What we have is a dearth of busy people doing busy things. I don’t mean work to exhaustion and ignore your family and friends type busy things, as depicted in that horrible Cadillac commercial that aired during the Super Bowl. I mean that old-fashioned notion that if you work hard, you’ll earn decent money, and that your kids will be better off than you.
It’s tough here in Buffalo. This article from a recent ex-pat explains it pretty well, albeit anecdotally.
A Princeton scholar declared that the US is no longer a representative democracy, but a straight-up oligarchy. When the Supreme Court declares that there’s no more racial discrimination, that the wealthy and corporate interests can spend unlimited sums to influence elections and government under the pretext of money being “speech”, and when our broadcast “news” sources either broadcast inane shouting matches that resolve nothing, or else devolve into PLANEWATCH ’14, we keep ourselves complacent and ignorant.
I’ve spent the last couple of days attending the funeral of a great man who changed the country more times than the average American bothers to vote. He did it quietly, without seeking the spotlight, but he maintained a basic integrity – are you doing something because you want to, or because it’s convenient?
Buffalo isn’t really much of an oligarchy. It’s just a mess. Sure, it matters if you’re well-connected and you belong to the right club and you flit around in the right circles – it’s how Larry Quinn can raise $34k overnight to run for a thankless position with a feckless Board of Education so he can align himself with his friend – a malevolent right-wing lunatic. We need more worker-drones to make collection calls, do sales at Geico, and otherwise to support a cyclical low-rent service economy. Add in a dash of parochialism and tablespoons of resentment politics, and now you’re cooking up a Rust Belt stew of mediocrity and low expectations.

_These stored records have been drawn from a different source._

(* ===== verification/_CoqProject ===== *)
-Q . S2P
Prelude.v
Bytes.v
BackRef.v
Smb2Const.v
Chan.v
Utils.v
Text.v
Locks.v
Header.v
Request.v
Messages.v
Fields.v
Credits.v
ChannelSeq.v
Ciphers.v
Session.v
Lz77.v
Lznt1.v
HuffBits.v
HuffCode.v
Huffman.v
CompressFrame.v
Wildcard.v
Paths.v
Listing.v
FileInfo.v
Responses.v
Negotiate.v
Durable.v
Dispatch.v
DispatchSteps.v
ServerState.v
OpenIndex.v
Sharing.v
Lease.v
Oplock.v
Caching.v
CachingSteps.v
Upload.v
UploadSteps.v
FileState.v
Files.v
ReadCache.v
Rpc.v
Ntlm.v
Shares.v
JsonStore.v
Tags.v
Carve.v
Setup.v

You do have your bread and circuses going for you, which is nice.
The area sort of needs a revolution, but both Occupy and the Tea Party have it wrong. We don’t need everyone to carry a gun, nor do we need someone to nationalize the means of production. The startup movement in Buffalo has it right – we need people to create things and ideas. Most will fail, but the few that succeed can lay the groundwork for a brighter civic, socio-economic future that isn’t mired in back-handed nostalgia or stasis. We need a revolution of higher expectations and achievement; a revolution where Donald Trump and Carl Paladino are seen for the malignant thugs they are, and not as deep-pocketed, straight-talking heroes who are going to put those poor in their place. We need a revolution where three or four tower cranes aren’t a point of discussion, and where we create a new batch of good old days for which future generations can someday feel nostalgic.